Assignment = Range to output from the entries below: the line containing "Definition append_item (it" through the line containing "Lemma grows_nil k d : grows k d d.". Set it down exactly, ends included, nothing else.

Stored entries
--- --- ---
(* ===== verification/Number.v ===== *)
(** * [InvoiceParser._parse_number]: the numeric normalizer

    [_parse_number(value)] ([src/pdf_parser.py], lines 217-239) turns a
    table cell ([None] or a [str]) into a number: it returns the [int] [0]
    for an empty cell, strips the text, removes the rouble sign and every
    white-space character with [re.sub(r'[₽\s]', '', ...)], replaces the
    comma by a dot, searches the first run of [[\d.]+] and converts it
    with [float()], returning [0] when nothing matches or [float()]
    raises [ValueError].  The result is a Python number: [PyInt 0] on the
    failure paths, [PyFloat] otherwise.

    Theorems: the result is never negative, although [float()] reads a
    sign, because the run it converts holds only digits and dots; a cell without a decimal
    digit gives [0]; an amount written the Russian way (digit groups
    separated by spaces, decimal comma, rouble sign) gives its exact
    value; and an amount written with a dot as thousands separator
    gives [0]. *)

From S2P Require Import Prelude Unicode PyStr Regex.

(** A Python number: [int] or [float]. *)
Inductive pynum :=
| PyInt (z : Z)
| PyFloat (q : Q).
(* ===== verification/Data.v ===== *)
(** * The data model of [InvoiceParser]: [self.data]

    [InvoiceParser.__init__] ([src/pdf_parser.py], lines 13-22) creates
    [self.data]: three dicts of strings for the header, the list
    [line_items], the dict [totals] and the timestamp [parsed_at], taken
    from the clock when the parser object is built.  A line item is a dict
    whose keys depend on its ['type']; it is modelled as a tagged union
    with one constructor per type, whose arguments are the values of the
    dict in the order of its keys. *)

From S2P Require Import Prelude Unicode Number Dict.

(** The dict of a line item, by its ['type'] key. *)
Inductive line_item :=
(** lines 103-112: [description], [from_date], [to_date], [quantity], [unit]
    ['м³'], [price_per_unit], [total_amount] *)
| Storage (description from_date to_date : pystr) (quantity : Q) (price_per_unit total_amount : Q)
(** lines 122-129: [description], [quantity], [unit] ['шт.'],
    [price_per_unit], [total_amount] *)
| Reception (quantity : Z) (price_per_unit total_amount : Q)
(** lines 135-142: [description] ['Отгрузка FBO n'], [fbo_number], [date],
    [total_amount] the [int] [0] *)
| Shipment (fbo_number date : pystr)
(** lines 148-155: [description] ['Приемка n'], [reception_number], [date],
    [total_amount] the [int] [0] *)
| ReceptionOperation (reception_number date : pystr)
(** lines 199-212: [row_number], [description], [quantity], [unit],
    [price_per_unit], [total_amount], then ['type'] ['table_item'] *)
| TableItem (row_number : Z) (description : pystr) (quantity : pynum) (unit : pystr)
    (price_per_unit total_amount : pynum).

(** [item['total_amount']] *)
Definition item_total (it : line_item) : pynum :=
  match it with
  | Storage _ _ _ _ _ t => PyFloat t
  | Reception _ _ t => PyFloat t
  | Shipment _ _ => PyInt 0
  | ReceptionOperation _ _ => PyInt 0
  | TableItem _ _ _ _ _ t => t
  end.

Definition is_table_item (it : line_item) : bool :=
  match it with TableItem _ _ _ _ _ _ => true | _ => false end.

(** [self.data] *)
Record invoice_data := {
  invoice_info : pydict pystr;
  company_info : pydict pystr;
  customer_info : pydict pystr;
  line_items : list line_item;
  totals : pydict pynum;
  parsed_at : pystr
}.

(** [InvoiceParser.__init__]: empty dicts and list, and the ISO time
    [now] read from the clock. *)
Definition init_data (now : pystr) : invoice_data := {|
  invoice_info := []; company_info := []; customer_info := [];
  line_items := []; totals := []; parsed_at := now |}.

(** Field updates of [self.data]. *)
Definition set_invoice_info (f : pydict pystr -> pydict pystr) (d : invoice_data) : invoice_data :=
  {| invoice_info := f (invoice_info d); company_info := company_info d;
     customer_info := customer_info d; line_items := line_items d;
     totals := totals d; parsed_at := parsed_at d |}.

Definition set_company_info (f : pydict pystr -> pydict pystr) (d : invoice_data) : invoice_data :=
  {| invoice_info := invoice_info d; company_info := f (company_info d);
     customer_info := customer_info d; line_items := line_items d;
     totals := totals d; parsed_at := parsed_at d |}.

Definition set_customer_info (f : pydict pystr -> pydict pystr) (d : invoice_data) : invoice_data :=
  {| invoice_info := invoice_info d; company_info := company_info d;
     customer_info := f (customer_info d); line_items := line_items d;
     totals := totals d; parsed_at := parsed_at d |}.

Definition set_totals (f : pydict pynum -> pydict pynum) (d : invoice_data) : invoice_data :=
  {| invoice_info := invoice_info d; company_info := company_info d;
     customer_info := customer_info d; line_items := line_items d;
     totals := f (totals d); parsed_at := parsed_at d |}.

(** [self.data['line_items'].append(item)] *)
Definition append_item (it : line_item) (d : invoice_data) : invoice_data :=
  {| invoice_info := invoice_info d; company_info := company_info d;
     customer_info := customer_info d; line_items := line_items d ++ [it];
     totals := totals d; parsed_at := parsed_at d |}.

(** Several appends. *)
Definition append_items (new : list line_item) (d : invoice_data) : invoice_data :=
  {| invoice_info := invoice_info d; company_info := company_info d;
     customer_info := customer_info d; line_items := line_items d ++ new;
     totals := totals d; parsed_at := parsed_at d |}.

(** [d'] is [d] with at most [k] items appended and nothing else changed. *)
Definition grows (k : nat) (d d' : invoice_data) : Prop :=
  exists new, d' = append_items new d /\ length new <= k.

Lemma grows_nil k d : grows k d d.
Proof. exists []. destruct d. unfold append_items. simpl. rewrite app_nil_r. split; [done|lia]. Qed.

Lemma grows_one it d : grows 1 d (append_item it d).
Proof. by exists [it]. Qed.

Lemma grows_trans n m d1 d2 d3 : grows n d1 d2 -> grows m d2 d3 -> grows (n + m) d1 d3.
Proof.
  intros (n1 & -> & H1) (n2 & -> & H2). exists (n1 ++ n2). unfold append_items. simpl.
  rewrite length_app, app_assoc. split; [done|lia].
Qed.

Lemma grows_mono n m d1 d2 : n <= m -> grows n d1 d2 -> grows m d1 d2.
Proof. intros ? (new & -> & ?). exists new. split; [done|lia]. Qed.

#[export] Hint Resolve grows_nil grows_one : pyparse.

(** The keys of the dicts, as the source spells them. *)
Definition k_number := u "number".
Definition k_date := u "date".
Definition k_name := u "name".
Definition k_inn := u "inn".
Definition k_address := u "address".
Definition k_phone := u "phone".
Definition k_total_amount := u "total_amount".
Definition k_vat_amount := u "vat_amount".
Definition k_total_items := u "total_items".
Definition k_total_sum := u "total_sum".

(** Decide the tests between the constant keys in a goal. *)
Ltac key_dec :=
  repeat match goal with
  | |- context [bool_decide (?a = ?a)] => rewrite (bool_decide_eq_true_2 (a = a)) by done
  | |- context [bool_decide (?a = ?b)] => rewrite (bool_decide_eq_false_2 (a = b)) by (by vm_compute)
  end.

(** [d'] is [d] with items appended, each of which has [P], and nothing
    else changed. *)
Definition appends (P : line_item -> Prop) (d d' : invoice_data) : Prop :=
  exists new, d' = append_items new d /\ Forall P new.

Lemma appends_refl P d : appends P d d.
Proof. exists []. split; [|done]. destruct d. unfold append_items. simpl. by rewrite app_nil_r. Qed.

Lemma appends_one (P : line_item -> Prop) it d : P it -> appends P d (append_item it d).
Proof. intros. exists [it]. split; [done|]. by constructor. Qed.

Lemma appends_trans P d1 d2 d3 : appends P d1 d2 -> appends P d2 d3 -> appends P d1 d3.
Proof.
  intros (n1 & -> & H1) (n2 & -> & H2). exists (n1 ++ n2). unfold append_items. simpl.
  rewrite app_assoc. split; [done|]. by apply Forall_app.
Qed.

(** A loop whose iterations append items with [P] appends items with [P]. *)
Lemma pfor_appends {A} P (xs : list A) (body : A -> PyM invoice_data unit) s :
  (forall x s, appends P s (body x s).2) -> appends P s (pfor xs body s).2.
Proof.
  intros Hb. apply (pfor_graded (fun _ => appends P)); eauto using appends_refl, appends_trans.
Qed.

#[export] Hint Resolve appends_refl : pyparse.
#[export] Hint Extern 1 (appends _ _ (append_item _ _)) => apply appends_one; done : pyparse.

(** ** Computations that do not read the items

    [frame m]: [m] returns the same outcome from every [self.data] and
    appends the same items to it.  The scans of the parser have this
    property, which is why a second [parse()] on the same object repeats
    the items of the first. *)
Definition frame {A} (m : PyM invoice_data A) : Prop :=
  exists r new, forall d, (m d).1 = r /\ line_items (m d).2 = line_items d ++ new.

Lemma frame_ret {A} (a : A) : frame (pret a).
Proof. exists (inr a), []. intros d. by rewrite app_nil_r. Qed.

Lemma frame_raise {A} e : frame (A:=A) (praise e).
Proof. exists (inl e), []. intros d. by rewrite app_nil_r. Qed.

Lemma frame_modify f new : (forall d, line_items (f d) = line_items d ++ new) -> frame (pmodify f).
Proof. intros Hf. exists (inr tt), new. intros d. split; [done|]. apply Hf. Qed.

Lemma frame_bind {A B} (m : PyM invoice_data A) (k : A -> PyM invoice_data B) :
  frame m -> (forall a, frame (k a)) -> frame (x ← m; k x).
Proof.
  intros (r & new & Hm) Hk. destruct r as [e|a].
  - exists (inl e), new. intros d. destruct (Hm d) as [H1 H2]. pym_unfold.
    destruct (m d) as [r s]. simpl in *. by subst.
  - destruct (Hk a) as (r' & new' & Hk'). exists r', (new ++ new'). intros d.
    destruct (Hm d) as [H1 H2]. pym_unfold. destruct (m d) as [r s]. simpl in *. subst.
    destruct (Hk' s) as [-> ->]. by rewrite H2, app_assoc.
Qed.

Lemma frame_ptry {A} c (m : PyM invoice_data A) h :
  frame m -> (forall e, frame (h e)) -> frame (ptry c m h).
Proof.
  intros (r & new & Hm) Hh. destruct r as [e|a].
  - destruct (c e) eqn:Ec.
    + destruct (Hh e) as (r' & new' & Hh'). exists r', (new ++ new'). intros d.
      destruct (Hm d) as [H1 H2]. unfold ptry. destruct (m d) as [r s]. simpl in *. subst.
      rewrite Ec. destruct (Hh' s) as [-> ->]. by rewrite H2, app_assoc.
    + exists (inl e), new. intros d. destruct (Hm d) as [H1 H2]. unfold ptry.
      destruct (m d) as [r s]. simpl in *. subst. by rewrite Ec.
  - exists (inr a), new. intros d. destruct (Hm d) as [H1 H2]. unfold ptry.
    destruct (m d) as [r s]. simpl in *. by subst.
Qed.

Lemma frame_pfor {X} (xs : list X) (body : X -> PyM invoice_data unit) :
  (forall x, frame (body x)) -> frame (pfor xs body).
Proof.
  intros Hb. induction xs as [|x xs IH]; simpl; [apply frame_ret|]. by apply frame_bind.
Qed.

Lemma frame_pfold {A X} (f : A -> X -> PyM invoice_data A) xs :
  (forall a x, frame (f a x)) -> forall a, frame (pfold f xs a).
Proof.
  intros Hf. induction xs as [|x xs IH]; intros a; simpl; [apply frame_ret|]. by apply frame_bind.
Qed.

Lemma frame_append it : frame (pmodify (append_item it)).
Proof. by apply (frame_modify _ [it]). Qed.

Lemma frame_set_totals f : frame (pmodify (set_totals f)).
Proof. apply (frame_modify _ []). intros. by rewrite app_nil_r. Qed.

(** Decompose a computation into the frame lemmas. *)
Ltac frame_tac :=
  repeat first
    [ apply frame_ret | apply frame_raise | apply frame_append | apply frame_set_totals
    | apply frame_bind; [|intros ?] | apply frame_ptry; [|intros ?] | case_match ].

(** [m] appends the same items to every [self.data], whatever it returns. *)
Definition frame_items {A} (m : PyM invoice_data A) : Prop :=
  exists new, forall d, line_items (m d).2 = line_items d ++ new.

Lemma frame_items_pget : frame_items pget.
Proof. exists []. intros d. by rewrite app_nil_r. Qed.

Lemma frame_items_bind {A B} (m : PyM invoice_data A) (k : A -> PyM invoice_data B) :
  frame m -> (forall a, frame_items (k a)) -> frame_items (x ← m; k x).
Proof.
  intros (r & new & Hm) Hk. destruct r as [e|a].
  - exists new. intros d. destruct (Hm d) as [H1 H2]. pym_unfold.
    destruct (m d) as [r s]. simpl in *. by subst.
  - destruct (Hk a) as (new' & Hk'). exists (new ++ new'). intros d.
    destruct (Hm d) as [H1 H2]. pym_unfold. destruct (m d) as [r s]. simpl in *. subst.
    by rewrite Hk', H2, app_assoc.
Qed.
--- --- ---
Problem solution =
Definition append_item (it : line_item) (d : invoice_data) : invoice_data :=
  {| invoice_info := invoice_info d; company_info := company_info d;
     customer_info := customer_info d; line_items := line_items d ++ [it];
     totals := totals d; parsed_at := parsed_at d |}.

(** Several appends. *)
Definition append_items (new : list line_item) (d : invoice_data) : invoice_data :=
  {| invoice_info := invoice_info d; company_info := company_info d;
     customer_info := customer_info d; line_items := line_items d ++ new;
     totals := totals d; parsed_at := parsed_at d |}.

(** [d'] is [d] with at most [k] items appended and nothing else changed. *)
Definition grows (k : nat) (d d' : invoice_data) : Prop :=
  exists new, d' = append_items new d /\ length new <= k.

Lemma grows_nil k d : grows k d d.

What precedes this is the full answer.